The role of transferrin receptor-mediated endocytosis in promoting murine bladder tumor cell (MBT2) uptake of liposomes and the antiproliferative effect of liposome-entrapped alpha-interferon (alpha-IFN) against MBT2 were investigated. Liposomes (0.11 mu m) were prepared using phosphatidylcholine and phosphatidylserine in a molar ratio of 7:3, with or without surface conjugation of transferrin-polylysine (TFPL), The uptake of plain liposomes (without TFPL) by MBT2 was less than 5% after incubation for 48 h.

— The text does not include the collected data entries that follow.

(* ===== verification/EnvelopeWire.v ===== *)
(** * The wire format of a prepared conversion ([conversion/prepared_envelope.rs])

    The sections, the header and the keys of the durable envelope: what the codec
    writes for each part of a prepared conversion and how it reads the part back.
    [EnvelopeCodec.v] assembles the parts. *)

From S2P Require Import Prelude Bytes Digest Image Extent Overlay Recovery Geometry Planner Capsule Conversion.
From stdpp Require Import options.
#[local] Open Scope N_scope.

Definition MAGIC : list byte := ascii_bytes "SCPREP02".
Definition VERSION : N := 2.
Definition HEADER_BYTES : N := 576.
Definition HEADER_CRC_OFFSET : N := 64.
Definition SECTION_HEADER_BYTES : N := 48.
Definition SECTION_COUNT : N := 12.
Definition RESERVED_WRITE_HEADER_BYTES : N := 24.
Definition ROLLBACK_WRITE_HEADER_BYTES : N := 16.

Definition RESERVATIONS : N := 1.
Definition RELOCATIONS : N := 2.
Definition FREE_RANGES : N := 3.
Definition TARGET_STAGING : N := 4.
Definition BACKUP_BOOT : N := 5.
Definition ACTIVATION : N := 6.
Definition TARGET_STAGING_ROLLBACK : N := 7.
Definition BACKUP_BOOT_ROLLBACK : N := 8.
Definition ACTIVATION_ROLLBACK : N := 9.
Definition RECOVERY_PAYLOAD : N := 10.
Definition TARGET_FEATURES : N := 11.
Definition RELOCATION_DESTINATION_ROLLBACK : N := 12.

Record PreparedEnvelopeLimits : Type := mkPreparedEnvelopeLimits {
  pl_max_envelope_bytes : N;
  pl_max_entries : N;
  pl_max_write_bytes : N;
  pl_max_recovery_bytes : N;
  pl_max_read_bytes : N;
  pl_max_logical_bytes : N
}.
Definition PreparedEnvelopeLimits_default : PreparedEnvelopeLimits := {|
  pl_max_envelope_bytes := 2 * 1024 * 1024 * 1024;
  pl_max_entries := 8 * 1024 * 1024;
  pl_max_write_bytes := 1024 * 1024 * 1024;
  pl_max_recovery_bytes := 1024 * 1024 * 1024;
  pl_max_read_bytes := 16 * 1024 * 1024;
  pl_max_logical_bytes := 2 ^ 50
|}.

(** [AllocationFailed] is left out: allocation is not modelled. *)
Inductive PreparedEnvelopeError : Type :=
| InvalidLimit (field : string)
| EnvelopeTooLarge (actual maximum : N)
| Truncated
| InvalidMagic
| UnsupportedVersion (actual : N)
| InvalidHeaderLength (actual : N)
| InvalidTotalLength (declared actual : N)
| NonZeroReserved
| HeaderCrcMismatch
| PayloadDigestMismatch
| InvalidSectionCount (actual : N)
| UnexpectedSection (expected actual : N)
| SectionDigestMismatch (section : N)
| EntryLimitExceeded (actual maximum : N)
| WriteByteLimitExceeded (actual maximum : N)
| RecoveryByteLimitExceeded (actual maximum : N)
| InvalidFixedSectionLength (section declared : N)
| InvalidSingletonSection (section count : N)
| InvalidEnum (field : string) (value : N)
| InvalidBooleanFlags (value : N)
| InvalidGeometry
| InvalidCapsuleLimits
| InvalidPreparedInvariant
| EmptyWrite (section offset : N)
| RangeOverflow (offset length : N)
| NonCanonicalOrder (section : N)
| ArithmeticOverflow
| CapsuleRefused (error : CapsuleError)
| RecoveryRefused (error : RecoveryError)
| RecoveryMismatch
| CommitmentMismatch (field : string)
| OverlayRefused (error : OverlayError).
Abbreviation envelope := (outcome PreparedEnvelopeError).

Record EnvelopeState : Type := mkEnvelopeState {
  es_identity : CapsuleIdentity;
  es_preflight : PreflightEvidence;
  es_target_filesystem : FileSystem;
  es_target_features : list FeatureCompatibility;
  es_source_graph_digest : list byte;
  es_target_graph_digest : list byte;
  es_plan_digest : list byte;
  es_candidate_overlay_digest : list byte;
  es_relocation_rollback_digest : list byte;
  es_staging_rollback_digest : list byte;
  es_preactivation_rollback_digest : list byte;
  es_full_rollback_digest : list byte;
  es_reservations : list DestinationReservation;
  es_layout : LayoutPlan;
  es_writes : OpaqueWriteSets;
  es_relocation_destination_before_images : list OverlayWrite;
  es_recovery_payload : list byte;
  es_capsule_limits : CapsuleLimits
}.

Record EncodedSection : Type := mkEncodedSection {
  ec_tag : N;
  ec_count : N;
  ec_bytes : list byte
}.
Record SectionMeta : Type := mkSectionMeta {
  sm_tag : N;
  sm_count : N;
  sm_start : N;
  sm_end : N
}.

Record HeaderState : Type := mkHeaderState {
  hs_identity : CapsuleIdentity;
  hs_preflight : PreflightEvidence;
  hs_target_filesystem : FileSystem;
  hs_source_graph_digest : list byte;
  hs_target_graph_digest : list byte;
  hs_plan_digest : list byte;
  hs_candidate_overlay_digest : list byte;
  hs_relocation_rollback_digest : list byte;
  hs_staging_rollback_digest : list byte;
  hs_preactivation_rollback_digest : list byte;
  hs_full_rollback_digest : list byte;
  hs_relocated_bytes : N;
  hs_largest_free_range : N;
  hs_capsule_limits : CapsuleLimits
}.

(** ** Reading *)
Definition array (n : N) (bytes : list byte) (offset : N) : envelope (list byte) :=
  end_ ← add_u64 offset n;
  ok_or Truncated (get_range offset end_ bytes).
Definition array_16 : list byte -> N -> envelope (list byte) := array 16.
Definition array_32 : list byte -> N -> envelope (list byte) := array 32.
Definition read_u16 (bytes : list byte) (offset : N) : envelope N :=
  raw ← array 2 bytes offset; Ok (le_num raw).
Definition read_u32 (bytes : list byte) (offset : N) : envelope N :=
  raw ← array 4 bytes offset; Ok (le_num raw).
Definition read_u64 (bytes : list byte) (offset : N) : envelope N :=
  raw ← array 8 bytes offset; Ok (le_num raw).
Definition usize_u64 (value : N) : envelope N := ok_or ArithmeticOverflow (u64_try_from value).
Definition read_usize (bytes : list byte) (offset : N) : envelope N :=
  value ← read_u64 bytes offset; ok_or ArithmeticOverflow (usize_try_from value).
Definition copy_bounded (bytes : list byte) : envelope (list byte) := Ok bytes.
Definition bounded_vec {T : Type} (count : N) : envelope (list T) :=
  _ ← ok_or ArithmeticOverflow (usize_try_from count); Ok [].
(** [bytes.iter().any(|byte| *byte != 0)]. *)
Definition any_nonzero (bytes : list byte) : bool :=
  existsb (fun b => negb (bool_decide (b = x00))) bytes.

(** [values.windows(2).any(|pair| key(pair[0]) >= key(pair[1]))]; a tuple is the
    list of its components. *)
Definition ensure_order {T : Type} (values : list T) (section : N) (key : T -> list N)
    : envelope unit :=
  match find_windows2 (fun a b => lex_leb (key b) (key a)) values with
  | Some _ => Err (NonCanonicalOrder section)
  | None => Ok tt
  end.

(** ** Keys *)
Definition filesystem_key (value : FileSystem) : envelope N :=
  match value with
  | ExFat => Ok 0
  | Ntfs => Ok 1
  | UnknownFileSystem => Err (InvalidEnum "filesystem" 2)
  end.
Definition decode_filesystem (value : N) (field : string) : envelope FileSystem :=
  match value with
  | 0 => Ok ExFat
  | 1 => Ok Ntfs
  | _ => Err (InvalidEnum field value)
  end.
Definition health_key (value : HealthState) : N :=
  match value with Clean => 0 | Dirty => 1 | UnknownHealth => 2 end.
Definition decode_health (value : N) : envelope HealthState :=
  match value with
  | 0 => Ok Clean
  | 1 => Ok Dirty
  | 2 => Ok UnknownHealth
  | _ => Err (InvalidEnum "health" value)
  end.
Definition access_key (value : AccessState) : N :=
  match value with Offline => 0 | Mounted => 1 | UnknownAccess => 2 end.
Definition decode_access (value : N) : envelope AccessState :=
  match value with
  | 0 => Ok Offline
  | 1 => Ok Mounted
  | 2 => Ok UnknownAccess
  | _ => Err (InvalidEnum "access" value)
  end.
Definition reservation_kind_key (value : ReservationKind) : N :=
  match value with
  | BootRegion => 0
  | AllocationMetadata => 1
  | NamespaceMetadata => 2
  | Journal => 3
  | CapsuleReservation => 4
  | OtherReservation => 5
  end.
Definition decode_reservation_kind (value : N) : envelope ReservationKind :=
  match value with
  | 0 => Ok BootRegion
  | 1 => Ok AllocationMetadata
  | 2 => Ok NamespaceMetadata
  | 3 => Ok Journal
  | 4 => Ok CapsuleReservation
  | 5 => Ok OtherReservation
  | _ => Err (InvalidEnum "reservation kind" value)
  end.
Definition semantic_feature_key (value : SemanticFeature) : N :=
  match value with
  | AccessControl => 0
  | AlternateDataStreams => 1
  | Compression => 2
  | EncryptedFiles => 3
  | HardLinks => 4
  | ReparsePoints => 5
  | SparseFiles => 6
  | CaseCollisions => 7
  end.
Definition decode_semantic_feature (value : N) : envelope SemanticFeature :=
  match value with
  | 0 => Ok AccessControl
  | 1 => Ok AlternateDataStreams
  | 2 => Ok Compression
  | 3 => Ok EncryptedFiles
  | 4 => Ok HardLinks
  | 5 => Ok ReparsePoints
  | 6 => Ok SparseFiles
  | 7 => Ok CaseCollisions
  | _ => Err (InvalidEnum "semantic feature" value)
  end.

(** ** Fixed-size sections *)
Definition encode_range (value : ByteRange) (bytes : list byte) : list byte :=
  (bytes ++ u64_le (br_offset value)) ++ u64_le (br_length value).
Definition encode_reservation (value : DestinationReservation) (bytes : list byte) : list byte :=
  let bytes := bytes ++ u64_le (br_offset (dr_range value)) in
  let bytes := bytes ++ u64_le (br_length (dr_range value)) in
  let bytes := bytes ++ [byte_of_N (reservation_kind_key (dr_kind value))] in
  bytes ++ replicate 7 x00.
Definition encode_relocation (value : Relocation) (bytes : list byte) : list byte :=
  let bytes := bytes ++ u64_le (rl_stream value) in
  let bytes := bytes ++ u64_le (rl_logical_offset value) in
  encode_range (rl_destination value) (encode_range (rl_source value) bytes).
Definition encode_target_feature (value : FeatureCompatibility) (bytes : list byte)
    : list byte :=
  let bytes := bytes ++ [byte_of_N (semantic_feature_key (fc_feature value))] in
  match fc_method value with
  | Native =>
      let bytes := bytes ++ [x00] in
      let bytes := bytes ++ u16_le 0 in
      bytes ++ replicate 32 x00
  | EscrowMethod schema_version payload_digest =>
      let bytes := bytes ++ [x01] in
      let bytes := bytes ++ u16_le schema_version in
      bytes ++ payload_digest
  end.

Definition fixed_section {T : Type} (tag : N) (values : list T)
    (encode : T -> list byte -> list byte) : envelope EncodedSection :=
  let bytes := foldl (fun bytes value => encode value bytes) [] values in
  count ← ok_or ArithmeticOverflow (u32_try_from (len values));
  Ok (mkEncodedSection tag count bytes).

(** [chunks_exact(width)]: the remainder is left out. *)
Fixpoint chunks_from (fuel : nat) (width : N) (bytes : list byte) : list (list byte) :=
  match fuel with
  | O => []
  | S fuel =>
      if len bytes <? width then []
      else subslice 0 width bytes :: chunks_from fuel width (subslice width (len bytes) bytes)
  end.
Definition chunks_exact (width : N) (bytes : list byte) : list (list byte) :=
  chunks_from (length bytes) width bytes.

(** The loops that push one value per chunk. *)
Definition push_chunk {T : Type} (decode : list byte -> envelope T) (output : list T)
    (chunk : list byte) : envelope (list T) :=
  value ← decode chunk; Ok (output ++ [value]).

Definition reservation_key (value : DestinationReservation) : list N :=
  [br_offset (dr_range value); br_length (dr_range value); reservation_kind_key (dr_kind value)].
Definition decode_reservation (chunk : list byte) : envelope DestinationReservation :=
  reserved ← index_range 17 24 chunk;
  refuse_if (any_nonzero reserved) NonZeroReserved ;;
  offset ← read_u64 chunk 0;
  length ← read_u64 chunk 8;
  kind_byte ← at_index chunk 16;
  kind ← decode_reservation_kind (Byte.to_N kind_byte);
  Ok (mkDestinationReservation (mkByteRange offset length) kind).
Definition decode_reservations (bytes : list byte) (count : N)
    : envelope (list DestinationReservation) :=
  output ← bounded_vec count;
  output ← try_fold (push_chunk decode_reservation) output (chunks_exact 24 bytes);
  ensure_order output RESERVATIONS reservation_key ;;
  Ok output.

In contrast, cell uptake of TFPL-liposomes was markedly enhanced by TFPL in a dose-dependent manner and reached plateau levels in 24 h, This increase was partially blocked by the addition of free transferrin, suggesting that the uptake process involves transferrin receptor-mediated endocytosis. The antiproliferative activity of alpha-IFN (100-200 U/well), delivered via plain liposomes, measured against blank liposome control, was in the range of 25-35%, which was similar to that of free alpha-IFN. In comparison, inhibition of cell proliferation by same concentrations of alpha-IFN delivered by TFPL-liposomes was 90-100%. These results show a strong correlation between antiproliferative activity and the uptake of liposomes by the tumor cells, indicating that TFPL-liposomes promote intracellular delivery of alpha-IFN and enhance the effect of alpha-IFN against MBT2 cell growth, The potential cytotoxicity of drug-free liposomes was also investigated. Liposomes containing various concentrations of TFPL showed significant dose- and time-dependent antiproliferative activity against MBT2. This effect may be attributed to lipidosis and/or the destruction of intracellular cycle of iron transport.